■ What to produce:
The answer must consist solely of the line that contains "pose proof (wiped_trans" and all subsequent lines of the data, each reproduced exactly.

■ Records to use:
--------------------------------
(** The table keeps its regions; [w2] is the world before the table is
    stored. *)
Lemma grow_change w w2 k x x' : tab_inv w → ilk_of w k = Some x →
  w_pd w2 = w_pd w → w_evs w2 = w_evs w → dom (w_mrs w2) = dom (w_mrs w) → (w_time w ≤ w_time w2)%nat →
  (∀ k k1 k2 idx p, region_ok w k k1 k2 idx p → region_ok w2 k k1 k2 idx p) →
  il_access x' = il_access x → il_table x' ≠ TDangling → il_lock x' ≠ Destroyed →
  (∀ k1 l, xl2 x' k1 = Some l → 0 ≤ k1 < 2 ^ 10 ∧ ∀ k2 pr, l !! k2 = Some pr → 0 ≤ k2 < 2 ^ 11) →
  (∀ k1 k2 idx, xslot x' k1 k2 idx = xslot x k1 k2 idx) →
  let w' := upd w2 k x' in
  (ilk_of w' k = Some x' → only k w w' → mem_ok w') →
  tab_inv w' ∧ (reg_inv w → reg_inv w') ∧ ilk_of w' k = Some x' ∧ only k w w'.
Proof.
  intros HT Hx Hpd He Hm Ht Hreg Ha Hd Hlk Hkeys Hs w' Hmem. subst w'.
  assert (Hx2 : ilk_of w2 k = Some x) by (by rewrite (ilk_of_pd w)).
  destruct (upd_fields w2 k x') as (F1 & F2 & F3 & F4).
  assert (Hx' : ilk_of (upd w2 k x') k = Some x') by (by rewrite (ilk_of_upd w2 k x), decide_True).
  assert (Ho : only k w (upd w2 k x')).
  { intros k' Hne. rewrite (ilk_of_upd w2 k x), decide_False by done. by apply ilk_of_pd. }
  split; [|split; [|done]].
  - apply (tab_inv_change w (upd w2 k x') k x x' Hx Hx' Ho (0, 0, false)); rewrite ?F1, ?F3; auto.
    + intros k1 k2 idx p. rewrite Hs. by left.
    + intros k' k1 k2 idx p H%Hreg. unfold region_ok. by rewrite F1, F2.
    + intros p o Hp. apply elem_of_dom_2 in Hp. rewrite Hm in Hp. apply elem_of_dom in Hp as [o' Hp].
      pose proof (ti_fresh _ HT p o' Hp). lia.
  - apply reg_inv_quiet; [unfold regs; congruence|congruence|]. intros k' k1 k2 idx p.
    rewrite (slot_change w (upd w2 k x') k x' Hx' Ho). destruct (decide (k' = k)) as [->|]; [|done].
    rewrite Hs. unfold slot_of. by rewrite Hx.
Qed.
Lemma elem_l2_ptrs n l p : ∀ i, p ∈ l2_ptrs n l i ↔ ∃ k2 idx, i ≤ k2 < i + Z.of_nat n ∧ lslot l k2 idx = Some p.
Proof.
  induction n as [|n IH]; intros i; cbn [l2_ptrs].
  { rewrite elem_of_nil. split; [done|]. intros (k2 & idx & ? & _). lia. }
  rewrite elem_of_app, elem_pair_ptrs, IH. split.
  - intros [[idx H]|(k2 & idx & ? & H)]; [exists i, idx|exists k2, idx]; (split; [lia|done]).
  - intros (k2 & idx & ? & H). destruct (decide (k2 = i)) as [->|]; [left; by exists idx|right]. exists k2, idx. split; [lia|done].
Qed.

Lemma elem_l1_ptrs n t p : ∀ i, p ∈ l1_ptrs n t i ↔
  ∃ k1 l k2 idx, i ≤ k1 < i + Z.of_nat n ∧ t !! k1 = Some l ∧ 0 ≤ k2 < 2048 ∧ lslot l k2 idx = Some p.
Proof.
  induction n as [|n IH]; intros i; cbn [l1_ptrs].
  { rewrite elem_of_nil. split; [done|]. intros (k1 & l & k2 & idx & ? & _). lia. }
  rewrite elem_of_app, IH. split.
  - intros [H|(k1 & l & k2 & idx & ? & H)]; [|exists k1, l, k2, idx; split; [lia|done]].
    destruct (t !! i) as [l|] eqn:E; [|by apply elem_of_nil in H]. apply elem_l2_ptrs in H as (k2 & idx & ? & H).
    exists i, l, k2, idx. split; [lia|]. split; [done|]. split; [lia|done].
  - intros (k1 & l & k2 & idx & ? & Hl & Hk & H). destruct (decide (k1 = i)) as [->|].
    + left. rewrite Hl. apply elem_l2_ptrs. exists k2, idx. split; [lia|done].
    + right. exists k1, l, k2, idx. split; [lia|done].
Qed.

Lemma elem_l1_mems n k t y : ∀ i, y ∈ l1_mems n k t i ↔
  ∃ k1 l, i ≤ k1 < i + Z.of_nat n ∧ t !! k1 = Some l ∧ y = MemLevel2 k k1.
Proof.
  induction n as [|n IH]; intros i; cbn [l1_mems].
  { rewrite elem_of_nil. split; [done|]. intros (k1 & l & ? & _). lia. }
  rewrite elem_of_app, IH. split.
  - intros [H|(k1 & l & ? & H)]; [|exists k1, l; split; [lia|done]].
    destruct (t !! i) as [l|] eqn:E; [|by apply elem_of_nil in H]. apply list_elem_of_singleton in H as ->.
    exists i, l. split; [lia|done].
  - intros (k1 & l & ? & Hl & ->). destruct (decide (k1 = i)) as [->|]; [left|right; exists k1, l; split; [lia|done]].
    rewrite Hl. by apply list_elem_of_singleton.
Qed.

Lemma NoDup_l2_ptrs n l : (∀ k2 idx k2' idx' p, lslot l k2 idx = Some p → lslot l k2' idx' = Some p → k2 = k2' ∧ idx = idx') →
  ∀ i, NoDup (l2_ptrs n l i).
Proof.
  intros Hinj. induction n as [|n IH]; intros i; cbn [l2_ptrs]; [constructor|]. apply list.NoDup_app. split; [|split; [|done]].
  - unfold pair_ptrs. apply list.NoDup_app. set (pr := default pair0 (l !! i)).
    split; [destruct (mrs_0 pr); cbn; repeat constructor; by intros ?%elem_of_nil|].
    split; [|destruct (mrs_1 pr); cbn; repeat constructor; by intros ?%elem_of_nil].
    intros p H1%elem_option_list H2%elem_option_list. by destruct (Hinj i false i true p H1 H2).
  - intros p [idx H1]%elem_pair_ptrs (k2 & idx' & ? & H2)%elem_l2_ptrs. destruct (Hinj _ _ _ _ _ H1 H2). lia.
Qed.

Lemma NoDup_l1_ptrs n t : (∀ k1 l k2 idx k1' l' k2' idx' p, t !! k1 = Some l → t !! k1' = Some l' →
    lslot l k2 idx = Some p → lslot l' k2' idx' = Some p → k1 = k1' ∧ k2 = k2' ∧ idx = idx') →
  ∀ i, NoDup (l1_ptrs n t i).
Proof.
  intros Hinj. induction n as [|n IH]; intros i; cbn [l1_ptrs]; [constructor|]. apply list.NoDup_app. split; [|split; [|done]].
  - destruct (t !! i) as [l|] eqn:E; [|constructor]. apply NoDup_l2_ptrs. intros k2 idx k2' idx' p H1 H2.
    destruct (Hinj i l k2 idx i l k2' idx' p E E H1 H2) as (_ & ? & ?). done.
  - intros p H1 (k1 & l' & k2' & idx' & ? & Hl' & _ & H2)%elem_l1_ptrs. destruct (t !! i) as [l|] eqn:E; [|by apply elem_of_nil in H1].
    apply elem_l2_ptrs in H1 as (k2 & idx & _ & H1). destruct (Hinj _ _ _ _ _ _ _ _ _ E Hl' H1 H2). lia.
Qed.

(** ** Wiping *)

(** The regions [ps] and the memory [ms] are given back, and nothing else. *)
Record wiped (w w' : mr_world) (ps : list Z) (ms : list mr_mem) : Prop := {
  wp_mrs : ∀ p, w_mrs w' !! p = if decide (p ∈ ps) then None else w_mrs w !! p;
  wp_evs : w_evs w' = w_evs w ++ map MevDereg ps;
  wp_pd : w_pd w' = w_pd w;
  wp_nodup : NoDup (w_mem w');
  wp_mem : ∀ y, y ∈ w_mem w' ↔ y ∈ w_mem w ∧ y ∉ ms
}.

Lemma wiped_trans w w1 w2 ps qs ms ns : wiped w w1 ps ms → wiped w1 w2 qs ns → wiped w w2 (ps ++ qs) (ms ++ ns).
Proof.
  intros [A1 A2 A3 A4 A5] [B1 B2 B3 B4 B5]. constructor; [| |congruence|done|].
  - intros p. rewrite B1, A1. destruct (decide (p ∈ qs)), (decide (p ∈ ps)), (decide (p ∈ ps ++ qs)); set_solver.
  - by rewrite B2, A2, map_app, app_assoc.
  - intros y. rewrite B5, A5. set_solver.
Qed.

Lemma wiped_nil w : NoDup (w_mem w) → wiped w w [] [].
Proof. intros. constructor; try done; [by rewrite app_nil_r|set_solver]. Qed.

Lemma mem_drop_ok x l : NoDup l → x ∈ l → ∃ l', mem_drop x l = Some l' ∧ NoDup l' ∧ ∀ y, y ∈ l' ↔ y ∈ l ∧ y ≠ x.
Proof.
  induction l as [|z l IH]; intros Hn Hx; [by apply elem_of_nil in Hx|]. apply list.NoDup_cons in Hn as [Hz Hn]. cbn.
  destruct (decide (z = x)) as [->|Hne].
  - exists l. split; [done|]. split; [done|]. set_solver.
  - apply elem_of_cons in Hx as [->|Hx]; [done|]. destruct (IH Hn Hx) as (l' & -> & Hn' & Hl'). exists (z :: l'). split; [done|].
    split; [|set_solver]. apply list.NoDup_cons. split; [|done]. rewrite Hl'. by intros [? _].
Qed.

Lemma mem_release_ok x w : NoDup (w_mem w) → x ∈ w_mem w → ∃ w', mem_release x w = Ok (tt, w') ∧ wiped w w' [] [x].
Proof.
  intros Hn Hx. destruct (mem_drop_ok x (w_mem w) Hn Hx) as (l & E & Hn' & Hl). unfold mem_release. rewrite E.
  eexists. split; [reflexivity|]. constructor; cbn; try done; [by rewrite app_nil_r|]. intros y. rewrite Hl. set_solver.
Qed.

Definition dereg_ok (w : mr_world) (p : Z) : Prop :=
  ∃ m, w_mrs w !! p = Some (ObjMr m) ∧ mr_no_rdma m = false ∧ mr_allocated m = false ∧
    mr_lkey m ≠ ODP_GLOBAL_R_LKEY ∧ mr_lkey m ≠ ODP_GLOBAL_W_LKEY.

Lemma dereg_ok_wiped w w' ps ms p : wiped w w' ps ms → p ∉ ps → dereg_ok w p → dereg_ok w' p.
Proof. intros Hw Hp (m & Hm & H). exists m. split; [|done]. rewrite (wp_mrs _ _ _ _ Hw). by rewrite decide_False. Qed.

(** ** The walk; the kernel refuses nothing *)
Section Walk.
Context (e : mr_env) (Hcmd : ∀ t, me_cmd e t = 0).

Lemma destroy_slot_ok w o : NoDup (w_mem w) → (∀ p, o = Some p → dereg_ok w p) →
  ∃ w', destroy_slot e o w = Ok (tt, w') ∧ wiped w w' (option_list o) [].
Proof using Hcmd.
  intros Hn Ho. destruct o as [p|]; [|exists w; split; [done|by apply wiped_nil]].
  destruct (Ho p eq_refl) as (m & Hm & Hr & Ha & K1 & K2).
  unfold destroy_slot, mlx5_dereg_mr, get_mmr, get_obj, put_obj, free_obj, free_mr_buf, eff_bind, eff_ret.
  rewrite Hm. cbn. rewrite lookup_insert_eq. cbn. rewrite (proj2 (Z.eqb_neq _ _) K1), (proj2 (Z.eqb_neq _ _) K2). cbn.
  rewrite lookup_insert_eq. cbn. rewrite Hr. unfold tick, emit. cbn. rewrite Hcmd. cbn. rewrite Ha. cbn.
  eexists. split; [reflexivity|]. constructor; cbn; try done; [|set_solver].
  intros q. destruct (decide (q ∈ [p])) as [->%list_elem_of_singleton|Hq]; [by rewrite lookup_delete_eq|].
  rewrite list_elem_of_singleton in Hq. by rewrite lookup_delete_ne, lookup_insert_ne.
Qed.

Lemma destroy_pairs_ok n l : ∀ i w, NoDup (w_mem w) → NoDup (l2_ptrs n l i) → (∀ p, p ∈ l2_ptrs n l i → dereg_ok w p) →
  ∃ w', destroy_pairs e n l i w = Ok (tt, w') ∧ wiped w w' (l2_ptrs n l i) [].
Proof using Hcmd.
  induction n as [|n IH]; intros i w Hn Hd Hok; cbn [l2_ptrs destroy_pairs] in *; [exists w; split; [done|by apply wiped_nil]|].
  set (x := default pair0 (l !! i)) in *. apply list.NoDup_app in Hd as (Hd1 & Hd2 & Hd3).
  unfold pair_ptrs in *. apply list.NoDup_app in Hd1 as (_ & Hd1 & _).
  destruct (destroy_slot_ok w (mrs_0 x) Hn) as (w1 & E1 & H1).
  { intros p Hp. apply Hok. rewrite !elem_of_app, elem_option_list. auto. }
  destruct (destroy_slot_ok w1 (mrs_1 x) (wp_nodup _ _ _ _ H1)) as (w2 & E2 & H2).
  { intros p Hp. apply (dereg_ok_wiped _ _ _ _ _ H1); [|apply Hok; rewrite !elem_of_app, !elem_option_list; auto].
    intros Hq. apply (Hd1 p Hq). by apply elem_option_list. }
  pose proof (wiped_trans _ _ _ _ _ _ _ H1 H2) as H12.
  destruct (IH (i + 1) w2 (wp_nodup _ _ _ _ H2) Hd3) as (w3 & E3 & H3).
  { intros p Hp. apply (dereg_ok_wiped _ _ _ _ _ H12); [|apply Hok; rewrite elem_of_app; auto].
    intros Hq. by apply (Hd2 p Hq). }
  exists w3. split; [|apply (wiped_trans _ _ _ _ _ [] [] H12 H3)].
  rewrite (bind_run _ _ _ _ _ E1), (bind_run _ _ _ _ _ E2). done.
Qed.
--------------------------------
■ Written solution:
  pose proof (wiped_trans _ _ _ _ _ _ _ H1 H2) as H12.
  destruct (IH (i + 1) w2 (wp_nodup _ _ _ _ H2) Hd3) as (w3 & E3 & H3).
  { intros p Hp. apply (dereg_ok_wiped _ _ _ _ _ H12); [|apply Hok; rewrite elem_of_app; auto].
    intros Hq. by apply (Hd2 p Hq). }
  exists w3. split; [|apply (wiped_trans _ _ _ _ _ [] [] H12 H3)].
  rewrite (bind_run _ _ _ _ _ E1), (bind_run _ _ _ _ _ E2). done.
Qed.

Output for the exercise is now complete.